Which technique resonates extra along with your use case? Be happy to check out our answer and share any suggestions or questions within the feedback part!
In regards to the Authors
Chandan Rupakheti is a Senior Options Architect at AWS. His most important focus at AWS lies within the intersection of Analytics, Serverless, and AdTech providers. He’s a passionate technical chief, researcher, and mentor with a knack for constructing revolutionary options within the cloud.
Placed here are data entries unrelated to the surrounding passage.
(** * invideo GPU services: transcription pipeline and embedding endpoint

    A shallow embedding of [scripts/whisperx-service.py] and of the request
    validation of [scripts/embedding-service.py].

    Python [float]s are idealised as rationals ([Q]), Python [int]s are [Z],
    [str] is [string].  The process-wide globals of the service and the part
    of the file system it touches form an explicit [state]; everything the
    service only observes (the yt-dlp subprocess, the speech model, the
    remote store) is an oracle collected in [world]. *)

From Stdlib Require Import List String Ascii Bool ZArith QArith Qround Qminmax Lia Lqa Sorted.
Import ListNotations.
Local Open Scope string_scope.
Local Open Scope Z_scope.

(** ** Python primitives *)

Definition len {A : Type} (l : list A) : Z := Z.of_nat (List.length l).

Definition str_len (s : string) : Z := Z.of_nat (String.length s).

(** Truth value of a [str]: only the empty string is falsy. *)
Definition truthy (s : string) : bool := negb (s =? "")%string.

(** Truth value of an [Optional[str]], as read from [os.environ.get]. *)
Definition truthy_opt (o : option string) : bool :=
  match o with
  | Some s => truthy s
  | None => false
  end.

(** [str.isspace] on the ASCII range. *)
Definition isspace (c : ascii) : bool :=
  let n := nat_of_ascii c in
  (((9 <=? n) && (n <=? 13)) || ((28 <=? n) && (n <=? 32)))%nat.

Fixpoint lstrip (s : string) : string :=
  match s with
  | EmptyString => EmptyString
  | String c s' => if isspace c then lstrip s' else s
  end.

Fixpoint rstrip (s : string) : string :=
  match s with
  | EmptyString => EmptyString
  | String c s' =>
      match rstrip s' with
      | EmptyString => if isspace c then EmptyString else String c EmptyString
      | r => String c r
      end
  end.

Definition strip (s : string) : string := rstrip (lstrip s).

(** [s[:n]] *)
Definition take_str (n : nat) (s : string) : string := substring 0 n s.

(** [int(x)] on a float: truncation toward zero. *)
Definition int (x : Q) : Z :=
  if Qle_bool 0 x then Qfloor x else Qceiling x.

(** Rounding to the nearest integer, ties to even. *)
Definition round_half_even (x : Q) : Z :=
  let f := Qfloor x in
  match (x - inject_Z f ?= 1 # 2)%Q with
  | Lt => f
  | Gt => f + 1
  | Eq => if Z.even f then f else f + 1
  end.

(** [round(x, ndigits)] *)
Definition round (x : Q) (ndigits : nat) : Q :=
  let p := inject_Z (10 ^ Z.of_nat ndigits) in
  (inject_Z (round_half_even (x * p)) / p)%Q.

(** [x or default] on a float: zero is falsy. *)
Definition float_or (x default : Q) : Q :=
  if Qeq_bool x 0 then default else x.

(** ** Exceptions *)

Inductive detail : Type :=
| InvalidVideoId                        (* "Invalid video_id" *)
| GpuBusy                               (* "GPU busy with another transcription" *)
| SupabaseNotConfigured                 (* "Supabase env vars not configured on GPU server" *)
| AudioDownloadFailed (excerpt : string)(* "Audio download failed: {stderr[:300]}" *)
| NoAudioFile (excerpt : string)        (* "No audio file found. stdout: {stdout[:200]}" *)
| AudioTooSmall (fsize : Z)             (* "Audio too small ({fsize} bytes)" *)
| AudioTooLarge (fsize limit : Z)       (* "Audio too large ({fsize:,} bytes, max {limit:,})" *)
| Str (msg : string)                    (* str(e) *)
| EmptyTexts                            (* "Empty texts list" *)
| MaxTexts.                             (* "Max 256 texts per request" *)

(** [Exception msg] stands for every exception that is not an
    [HTTPException] (RuntimeError, OSError, TimeoutExpired, URLError, ...);
    [msg] is its [str]. *)
Inductive exn : Type :=
| HTTPException (status_code : Z) (d : detail)
| Exception (msg : string).

Definition status_of (e : exn) : option Z :=
  match e with
  | HTTPException c _ => Some c
  | Exception _ => None
  end.

Inductive result (A : Type) : Type :=
| Return (a : A)
| Raise (e : exn).
Arguments Return {A} a.
Arguments Raise {A} e.

(** What a call into the outside gives: a value, or an exception that is
    not an [HTTPException], with its message. *)
Inductive outcome (A : Type) : Type :=
| Ok (a : A)
| Fails (msg : string).
Arguments Ok {A} a.
Arguments Fails {A} msg.

Definition result_of {A : Type} (o : outcome A) : result A :=
  match o with
  | Ok a => Return a
  | Fails msg => Raise (Exception msg)
  end.
Definition get_box_center (rect : option RotatedRect) : option Point :=
  match rect with
  | None => None
  | Some r =>
      let '(cx, cy) := center r in
      Some (py_int cx, py_int cy)
  end.

(** One entry of the list [edges]: [(edge_vec, edge_length, i)]. *)
Definition edge_info (corners : quad Point) (i : nat) : (Z * Z) * Q * nat :=
  let a := corner corners i in
  let b := corner corners (Nat.modulo (i + 1) 4) in
  let edge_vec := (fst b - fst a, snd b - snd a) in
  let edge_length := norm edge_vec in
  (edge_vec, edge_length, i).

(** Lines 53-61: the normalisation of the primary path: the absolute value
    of a negative angle, its supplement above 90, then the clamp. *)
Definition normalize_corner_angle (angle_deg : Q) : Q :=
  let angle_deg := if Qltb angle_deg 0 then Qabs angle_deg else angle_deg in
  let angle_deg := if Qltb 90 angle_deg then (180 - angle_deg)%Q else angle_deg in
  py_max2 0 (py_min2 90 angle_deg).

(** The primary path: the angle of the longest side, normalised. *)
Definition orientation_from_corners (corners : quad Point) : Q :=
  let edges := map (edge_info corners) (seq 0 4) in
  let longest_edge_info :=
    py_max_key (fun x => snd (fst x)) edges ((0, 0), 0%Q, O) in
  let longest_edge := fst (fst longest_edge_info) in
  let angle_rad := arctan2 (snd longest_edge) (fst longest_edge) in
  let angle_deg := degrees angle_rad in
  normalize_corner_angle angle_deg.

(** The fallback: the fitted angle, normalised by its own formula. *)
Definition orientation_from_raw_angle (min_area_angle : Q) : Q :=
  let normalized_angle := Qabs min_area_angle in
  if Qltb 90 normalized_angle
  then (90 - (normalized_angle - 90))%Q
  else normalized_angle.

Definition calculate_orientation (rect : option RotatedRect) : option Q :=
  match rect with
  | None => None
  | Some r =>
      let min_area_angle := rawAngle r in
      match get_box_corners rect with
      | Some box_corners => Some (orientation_from_corners box_corners)
      | None => Some (orientation_from_raw_angle min_area_angle)
      end
  end.

End WithPrimitives.
End Orientation.

(** ** sticker_position.py *)

Module StickerPosition.
Import Orientation.
Section WithPrimitives.
Context {G : GeometryPrimitives}.

(** The candidate of one loop iteration:
    [center_pt + direction * offset_ratio], each coordinate through [int].
    [direction] and [center_pt] are float32 arrays and [offset_ratio] is a
    float64 scalar of [np.linspace]: NumPy (the versions that have
    [np.int0]) casts the scalar to float32 and multiplies and adds in
    float32. *)
Definition candidate_pt (center_pt : Point) (direction : Z * Z) (offset_ratio : Q)
  : Point :=
  let offset_ratio := float32 offset_ratio in
  let offset_vec :=
    (float32 (inject_Z (fst direction) * offset_ratio),
     float32 (inject_Z (snd direction) * offset_ratio)) in
  let candidate :=
    (float32 (inject_Z (fst center_pt) + fst offset_vec),
     float32 (inject_Z (snd center_pt) + snd offset_vec)) in
  (py_int (fst candidate), py_int (snd candidate)).

(** The [for] loop over the offset ratios; [None] when it runs to its end. *)
Fixpoint search_offsets (box_corners : quad Point) (center_pt : Point)
    (direction : Z * Z) (ratios : list Q) : option Point :=
  match ratios with
  | [] => None
  | offset_ratio :: rest =>
      let pt := candidate_pt center_pt direction offset_ratio in
      let test_result := pointPolygonTest box_corners pt in
      if Qle_bool 0 test_result then Some pt
      else search_offsets box_corners center_pt direction rest
  end.

(** The corner with the least y and the vector from the centre to it. *)
Definition top_corner (corners : quad Point) : Point :=
  let top_corner_idx := argmin (map snd (quad_list corners)) in
  corner corners top_corner_idx.

Definition direction_to (corners : quad Point) (center_pt : Point) : Z * Z :=
  let t := top_corner corners in
  (fst t - fst center_pt, snd t - snd center_pt).

(** [cx] and [cy] are the integers of [get_box_center], so the [int] around
    them in the two [return (int(cx), int(cy))] changes nothing.  The unit
    vector [direction_unit] is computed by the source and never read. *)
Definition calculate_sticker_position (rect : option RotatedRect)
    (offset_percent : Q) : option Point :=
  match rect with
  | None => None
  | Some _ =>
      match get_box_center rect with
      | None => None
      | Some (cx, cy) =>
          match get_box_corners rect with
          | None => None
          | Some box_corners =>
              let direction := direction_to box_corners (cx, cy) in
              let direction_length := norm direction in
              if Qltb direction_length 1 then Some (cx, cy)
              else
                match search_offsets box_corners (cx, cy) direction
                        (linspace offset_percent (5 # 100) 30) with
                | Some pt => Some pt
                | None => Some (cx, cy)
                end
          end
      end
  end.

(** The placement on a face: the centre moved by [offset] pixels along an
    image axis, with 'top' as the default for an unknown face.  The product
    [max(width, height) * offset_percent] is one of Python floats. *)
Definition calculate_sticker_position_on_face (rect : option RotatedRect)
    (face : string) (offset_percent : Q) : option Point :=
  match rect with
  | None => None
  | Some r =>
      match get_box_center rect with
      | None => None
      | Some (cx, cy) =>
          let '(width, height) := size r in
          let offset := py_int (float64 (py_max2 width height * offset_percent)) in
          if String.eqb face "top" then Some (cx, cy - offset)
          else if String.eqb face "bottom" then Some (cx, cy + offset)
          else if String.eqb face "left" then Some (cx - offset, cy)
          else if String.eqb face "right" then Some (cx + offset, cy)
          else Some (cx, cy - offset)
      end
  end.

End WithPrimitives.
End StickerPosition.

(** ** detect_box.py *)

(** The contour routines the package calls. *)
Class ContourPrimitives : Type := {
  (** [cv2.findContours(edges, RETR_EXTERNAL, CHAIN_APPROX_SIMPLE)]. *)
  findContours : Image -> list Contour;
  (** [cv2.contourArea]. *)
  contourArea : Contour -> Q;
  (** [cv2.arcLength(contour, True)]. *)
  arcLength : Contour -> Q;
  (** [cv2.approxPolyDP(contour, epsilon, True)]. *)
  approxPolyDP : Contour -> Q -> list Point
}.
(** * sqlalchemy-sqlserver-wrapper: connection strings, connection factory
      and the [DatabaseConfig] reflection object.

    Shallow embedding of [connection_functions.py], [custom_exceptions.py]
    and [database_object_configuration.py].  Python strings are [string],
    [None]-able arguments are [option string], exceptions are an inductive
    type, and a call either returns a value or raises. *)

From Stdlib Require Import Ascii.
From stdpp Require Import gmap strings list relations.

(** ** Exceptions ([custom_exceptions.py]) *)

(** The five exception classes of the package carry the message they were
    built with ([ConnectionStringParsingError] is raised without one).
    [ImportError] is the builtin re-raised by the factory.  [ForeignError]
    stands for every exception that is raised by the interpreter itself
    ([TypeError], [AttributeError]) or by a third-party library. *)
Inductive exn : Type :=
  | UnknownDatabaseDriverError (msg : string)
  | ConnectionStringParsingError
  | MissingSchemaError (msg : string)
  | MissingViewError (msg : string)
  | MissingTableError (msg : string)
  | ImportError (msg : string)
  | ForeignError (descr : string).

(** Outcome of a call: [return v] or [raise e]. *)
Inductive result (A : Type) : Type :=
  | Return (v : A)
  | Raise (e : exn).
Arguments Return {A} v.
Arguments Raise {A} e.

(** ** Python string operations used by the source *)

Module PyStr.
(** * VSCucumberAutoComplete: the step handler of gserver/src/steps.handler.ts

    A shallow embedding of [StepsHandler] (the canonical implementation in
    gserver/src/steps.handler.ts and its JSON-capable duplicate) together with
    the part of the JavaScript runtime it runs on: regular expressions
    ([new RegExp], [test], [exec]) and the [String.prototype] methods
    [match], [replace], [split] and [search].

    Strings are sequences of code units; the development covers the code
    units below 256 (one [ascii] each). *)

From Stdlib Require Import Ascii String List Arith Lia Bool.
From stdpp Require Import base option list strings gmap.

(** ** Code units *)

Module Chr.

Definition code (c : ascii) : nat := nat_of_ascii c.

Definition between (lo hi : nat) (c : ascii) : bool :=
  (lo <=? code c) && (code c <=? hi).

Definition is_digit (c : ascii) : bool := between 48 57 c.
Definition is_octal (c : ascii) : bool := between 48 55 c.
Definition is_lower (c : ascii) : bool := between 97 122 c.
Definition is_upper (c : ascii) : bool := between 65 90 c.
Definition is_alpha (c : ascii) : bool := is_lower c || is_upper c.
Definition is_hex (c : ascii) : bool :=
  is_digit c || between 97 102 c || between 65 70 c.

(** [\w]: the basic Latin letters, the digits and the underscore. *)
Definition is_word (c : ascii) : bool :=
  is_alpha c || is_digit c || (code c =? 95).

(** [\s]: WhiteSpace and LineTerminator; below 256 these are TAB, LF, VT, FF,
    CR, SP and NBSP. *)
Definition is_space (c : ascii) : bool :=
  between 9 13 c || (code c =? 32) || (code c =? 160).

(** LineTerminator, which [.] does not match: LF and CR below 256. *)
Definition is_line_terminator (c : ascii) : bool :=
  (code c =? 10) || (code c =? 13).
(** Secrets named ["token"], sealed by [tagCrypt]: one for the task and one
    for the repository. *)
Definition storedSecrets : brainParams :=
  {| retrieved := false;
     TaskParams := {["build" := {["token" := [xee; x74]%byte]}]};
     RepositoryParams := {["acme/www" := {["token" := [xee; x72]%byte]}]} |}.

Definition cachedSecrets : brainParams :=
  {| retrieved := true;
     TaskParams := TaskParams storedSecrets;
     RepositoryParams := RepositoryParams storedSecrets |}.

Definition noSecrets : brainParams :=
  {| retrieved := false; TaskParams := ∅; RepositoryParams := ∅ |}.

(** [json] for the secrets: the document of one opening brace stands for
    [storedSecrets]. *)
Definition secretsJson : Json brainParams :=
  {| json_Marshal := fun _ => None;
     json_Unmarshal := fun bs =>
       match bs with
       | [x7b%byte] => Some storedSecrets
       | _ => None
       end |}.

(** The loop at its start with encryption initialized, over the store that
    holds the sealed secrets. *)
Definition secretWorld : World (gmap string (list byte)) :=
  @runBrain_start _ (sealedGlobals (Some {[secretKey := [xee; x7b]%byte]})).
(** * Properties *)

Section BrainFacts.
Context {B : Type} `{!SimpleBrain B, !Crypt, !RandSource}.
Implicit Types (w : World B) (g : Globals B) (m : memstatus).

(** ** Tokens *)

Lemma Sprintf_x_length bs : String.length (Sprintf_x bs) = (2 * length bs)%nat.
Proof. induction bs as [|b bs IH]; simpl; [done|]. rewrite IH. lia. Qed.

Lemma minted_token_length n : String.length (minted_token n) = 16%nat.
Proof.
  unfold minted_token, rand_Read. by rewrite Sprintf_x_length, length_map, length_seq.
Qed.

Lemma minted_token_nonempty n : minted_token n ≠ "".
Proof.
  intros Heq. pose proof (minted_token_length n) as Hl. rewrite Heq in Hl. done.
Qed.

(** ** [storeDatum] and [getDatum] *)

Lemma storeDatum_rand_reads dkey datum g :
  rand_reads (storeDatum dkey datum g).2 = rand_reads g.
Proof. unfold storeDatum. repeat case_match; simplify_eq/=; done. Qed.

Lemma getDatum_ro_token dkey g : rep_token (getDatum dkey false g).1 = "".
Proof. unfold getDatum. repeat case_match; simplify_eq/=; done. Qed.

Lemma getDatum_ro_rand_reads dkey g :
  rand_reads (getDatum dkey false g).2 = rand_reads g.
Proof.
  unfold getDatum.
  repeat case_match; simplify_eq/=; try done.
  match goal with
  | H : storeDatum ?k ?d ?g0 = (_, ?g3) |- _ =>
      pose proof (storeDatum_rand_reads k d g0) as Hs; rewrite H in Hs; simpl in Hs
  end. done.
Qed.

(** What a read-write fetch does to the random source: it reads it at most
    once, and the token it returns is empty or the token of that read. *)
Lemma getDatum_rw_mint dkey g :
  let rep := (getDatum dkey true g).1 in
  let g' := (getDatum dkey true g).2 in
  (rep_token rep = "" ∧ rep_retval rep ≠ Ok
   ∧ (rand_reads g' = rand_reads g ∨ rand_reads g' = S (rand_reads g)))
  ∨ (rep_token rep = minted_token (rand_reads g) ∧ rep_retval rep = Ok
     ∧ rand_reads g' = S (rand_reads g)).
Proof.
  unfold getDatum, minted_token.
  repeat case_match; simplify_eq/=; try (by left; auto); try (by right; auto).
  match goal with
  | H : storeDatum ?k ?d ?g0 = (_, ?g3) |- _ =>
      pose proof (storeDatum_rand_reads k d g0) as Hs; rewrite H in Hs; simpl in Hs
  end. right. auto.
Qed.

Lemma getDatum_mint dkey rw g :
  let rep := (getDatum dkey rw g).1 in
  let g' := (getDatum dkey rw g).2 in
  (rep_token rep = "" ∧ rand_reads g ≤ rand_reads g' ≤ S (rand_reads g))%nat
  ∨ (rep_token rep = minted_token (rand_reads g) ∧ rand_reads g' = S (rand_reads g)).
Proof.
  destruct rw.
  - destruct (getDatum_rw_mint dkey g) as [(? & _ & Hr) | (? & _ & ?)]; simpl in *.
    + left. split; [done|]. lia.
    + right. done.
  - left. rewrite getDatum_ro_token, getDatum_ro_rand_reads. split; [done|lia].
Qed.

(** A reply that says [exists] carries bytes and the code [Ok]. *)
Lemma getDatum_exists dkey rw g :
  rep_exists (getDatum dkey rw g).1 = true →
  is_Some (rep_bytes (getDatum dkey rw g).1) ∧ rep_retval (getDatum dkey rw g).1 = Ok.
Proof. unfold getDatum. repeat case_match; simplify_eq/=; try done; eauto. Qed.

Lemma storeDatum_brain_calls dkey datum g :
  ∃ more, brain_calls (storeDatum dkey datum g).2 = (brain_calls g ++ more)%list.
Proof.
  unfold storeDatum. repeat case_match; simplify_eq/=;
    try (by exists []; rewrite app_nil_r); by eexists [_].
Qed.

(** With a provider configured and a key the expression accepts, a fetch
    calls [Retrieve] of the provider for the key, and a fetch for writing
    reads the random source once. *)
Lemma getDatum_fetches dkey rw g :
  keyRe_MatchString dkey = true →
  is_Some (brain g) →
  (∃ more, brain_calls (getDatum dkey rw g).2
           = (brain_calls g ++ RetrieveCall dkey :: more)%list)
  ∧ (rw = true → rand_reads (getDatum dkey rw g).2 = S (rand_reads g)).
Proof.
  intros Hkey [b Hb]. unfold getDatum. rewrite Hkey, Hb. simpl.
  destruct (Retrieve dkey b) as [[[db ex] err] b'].
  assert (Hstore : ∀ g2,
    (∃ more, brain_calls g2 = (brain_calls g ++ RetrieveCall dkey :: more)%list) →
    (rw = true → rand_reads g2 = S (rand_reads g)) →
    (∃ more, brain_calls (storeDatum dkey db g2).2
             = (brain_calls g ++ RetrieveCall dkey :: more)%list)
    ∧ (rw = true → rand_reads (storeDatum dkey db g2).2 = S (rand_reads g))).
  { intros g2 [more Hc] Hr. split.
    - destruct (storeDatum_brain_calls dkey db g2) as [more' ->].
      exists (more ++ more')%list. rewrite Hc. by rewrite <- app_assoc.
    - intros Hrw. rewrite storeDatum_rand_reads. by apply Hr. }
  destruct rw; simpl;
    repeat case_match; simplify_eq/=;
    try (split; [by exists []|done]);
    match goal with
    | H : storeDatum _ _ ?g2 = (_, ?g3) |- _ =>
        specialize (Hstore g2); rewrite H in Hstore; simpl in Hstore;
        apply Hstore; [by exists []|done]
    end.
Qed.

Lemma fetch_eq dkey rw w :
  fetch dkey rw w =
    ((getDatum dkey rw (globals w)).1, set_globals (getDatum dkey rw (globals w)).2 w).
Proof. unfold fetch. by destruct (getDatum _ _ _). Qed.

Lemma received_send c msg w w1 :
  delivered w1 = delivered w →
  received c w (send c msg w1) = Some msg.
Proof.
  intros Hd. unfold received, send; simpl. rewrite Hd, drop_app_length. simpl.
  by rewrite bool_decide_eq_true_2.
Qed.

(** ** C3 *)

(** C3: a CheckIn for a key with no lock record, or with a token that is
    not the current token of the record, changes nothing: the world after
    the turn of the loop is the world before it (lock table, record state,
    token and waiters included) and nothing is delivered to anyone. *)
Theorem C3_checkin_mismatch_is_noop w (ci : checkInRequest) :
  (memories w !! ci_key ci = None
   ∨ ∃ m, memories w !! ci_key ci = Some m ∧ ci_token ci ≠ token m) →
  runBrain_step w (brainChanEvent (checkInBytes ci)) = w
  ∧ run_api (CheckInCall ci tt) w = (w, if stopped w then None else Some tt).
Proof.
  intros Hc.
  assert (Hstep : runBrain_step w (brainChanEvent (checkInBytes ci)) = w).
  { unfold runBrain_step. destruct (stopped w); [done|].
    unfold do_checkIn. destruct Hc as [-> | (m & -> & Hne)]; [done|].
    by rewrite bool_decide_eq_false_2. }
  split; [done|]. simpl. by rewrite Hstep.
Qed.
Exterior of his skilled life, he loves spending time together with his household and pals in addition to listening and taking part in music.
Parnab Basak is a Senior Options Architect and a Serverless Specialist at AWS. He focuses on creating new options which can be cloud native utilizing fashionable software program improvement practices like serverless, DevOps, and analytics. Parnab works intently within the analytics and integration providers house serving to clients undertake AWS providers for his or her workflow orchestration wants.